# Work order
Look below for the line that has "if (b =? 0)%Z then Raise ZeroDivisionError". Set down the lines from there through the line that has "acceptance_decision : string;", exactly as written.

Input records: Begin

(** * Credit portfolio dashboard: metrics and strategy simulation

    A shallow embedding of the computations of [app/dashboard.py]:
    [calculate_portfolio_metrics], the score banding of
    [create_risk_analysis_charts], the policy simulation performed by
    [create_strategy_simulation] when its button is pressed, and the
    high-risk filter of [main]; further the data of the overview and
    delinquency charts, the trend insights of [main], and the data-quality
    report of [app/db_setup.py] over an abstract database.

    Conventions of the embedding.
    - A float64 is an exact rational extended with the IEEE special
      values NaN and the two infinities ([np_float]); rounding and signed
      zeros are not modelled.
    - A numeric cell of a pandas column is [option Q]; [None] is NaN.
    - The sum of a column ([series_sum]) is exact. The wrap-around of the
      sum of an int64 column is modelled apart, by [int64_sum].
    - A [DataFrame] carries the list of its column names and its rows.
      The seven mandatory columns of the portfolio CSV are read without a
      check; the optional ones ([income_band], [region], [risk_segment],
      [risk_score]) exist iff their name is in [columns].
    - Python exceptions are the [Raise] results of [result].
    - DataFrame objects that are copied and assigned to live in a [heap],
      addressed by location. *)

From Stdlib Require Import ZArith QArith Bool Lia Lqa.
From Stdlib Require OrderedTypeEx.
From stdpp Require Import base option gmap strings list sorting.

Local Open Scope string_scope.

(** ** Exceptions *)

Inductive pyerr :=
| KeyError (key : string)
| ZeroDivisionError
| InvalidReference.

Inductive result (A : Type) :=
| Ok (a : A)
| Raise (e : pyerr).
Arguments Ok {A} a.
Arguments Raise {A} e.

#[global] Instance result_ret : MRet result := fun _ a => Ok a.
#[global] Instance result_bind : MBind result := fun _ _ f m =>
  match m with
  | Ok a => f a
  | Raise e => Raise e
  end.

(** ** Numbers *)

Inductive np_float :=
| Fin (q : Q)
| NaN
| PInf
| NInf.

Inductive pyval :=
| VInt (z : Z)
| VFloat (f : np_float).

Definition to_float (v : pyval) : np_float :=
  match v with
  | VInt z => Fin (inject_Z z)
  | VFloat f => f
  end.

Definition Qlt_bool (x y : Q) : bool := negb (Qle_bool y x).

Definition np_neg (a : np_float) : np_float :=
  match a with
  | Fin q => Fin (- q)
  | NaN => NaN
  | PInf => NInf
  | NInf => PInf
  end.

Definition np_add (a b : np_float) : np_float :=
  match a, b with
  | NaN, _ | _, NaN => NaN
  | Fin x, Fin y => Fin (x + y)
  | PInf, NInf | NInf, PInf => NaN
  | PInf, _ | _, PInf => PInf
  | NInf, _ | _, NInf => NInf
  end.

Definition np_sub (a b : np_float) : np_float := np_add a (np_neg b).

(** The infinity with the sign of [q]; NaN for zero. *)
Definition signed_inf (q : Q) : np_float :=
  if Qlt_bool 0 q then PInf else if Qlt_bool q 0 then NInf else NaN.

Definition np_mul (a b : np_float) : np_float :=
  match a, b with
  | NaN, _ | _, NaN => NaN
  | Fin x, Fin y => Fin (x * y)
  | Fin x, PInf | PInf, Fin x => signed_inf x
  | Fin x, NInf | NInf, Fin x => signed_inf (- x)
  | PInf, PInf | NInf, NInf => PInf
  | PInf, NInf | NInf, PInf => NaN
  end.

(** numpy true division: a zero divisor gives an infinity or NaN (with a
    RuntimeWarning, silenced by [warnings.filterwarnings('ignore')]), it
    never raises. *)
Definition np_truediv (a b : np_float) : np_float :=
  match a, b with
  | NaN, _ | _, NaN => NaN
  | Fin x, Fin y => if Qeq_bool y 0 then signed_inf x else Fin (x / y)
  | Fin _, PInf | Fin _, NInf => Fin 0
  | PInf, Fin y => if Qlt_bool y 0 then NInf else PInf
  | NInf, Fin y => if Qlt_bool y 0 then PInf else NInf
  | PInf, PInf | PInf, NInf | NInf, PInf | NInf, NInf => NaN
  end.

(** Python's [int / int]: raises on a zero divisor. *)
Definition py_truediv (a b : Z) : result np_float :=
  if (b =? 0)%Z then Raise ZeroDivisionError
  else Ok (Fin (inject_Z a / inject_Z b)).

(** Python's [dict[key]]. *)
Definition getitem (d : gmap string pyval) (key : string) : result pyval :=
  match d !! key with
  | Some v => Ok v
  | None => Raise (KeyError key)
  end.

(** ** Tables *)

Record Row := mkRow {
  customer_id : Z;
  acceptance_decision : string;
  application_score : option Q;
  credit_limit : option Q;
  balance : option Q;
  utilization_rate : option Q;
  delinquency_status : option Q;
  income_band : option string;
  region : option string;
  risk_segment : option string;
  risk_score : option Q
}.

Record DataFrame := mkDF {
  columns : list string;
  rows : list Row
}.

(** [len(df)] *)
Definition len (df : DataFrame) : Z := Z.of_nat (length (rows df)).

(** [df.empty]: some axis has length zero. *)
Definition empty (df : DataFrame) : bool :=
  match rows df, columns df with
  | [], _ | _, [] => true
  | _, _ => false
  end.

(** ['c' in df.columns] *)
Definition has_column (c : string) (df : DataFrame) : bool :=
  bool_decide (c ∈ columns df).

(** [df[mask]] for a mask computed row by row. *)
Definition select (p : Row → bool) (df : DataFrame) : DataFrame :=
  mkDF (columns df) (List.filter p (rows df)).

Input records: End

# Task result
  if (b =? 0)%Z then Raise ZeroDivisionError
  else Ok (Fin (inject_Z a / inject_Z b)).

(** Python's [dict[key]]. *)
Definition getitem (d : gmap string pyval) (key : string) : result pyval :=
  match d !! key with
  | Some v => Ok v
  | None => Raise (KeyError key)
  end.

(** ** Tables *)

Record Row := mkRow {
  customer_id : Z;
  acceptance_decision : string;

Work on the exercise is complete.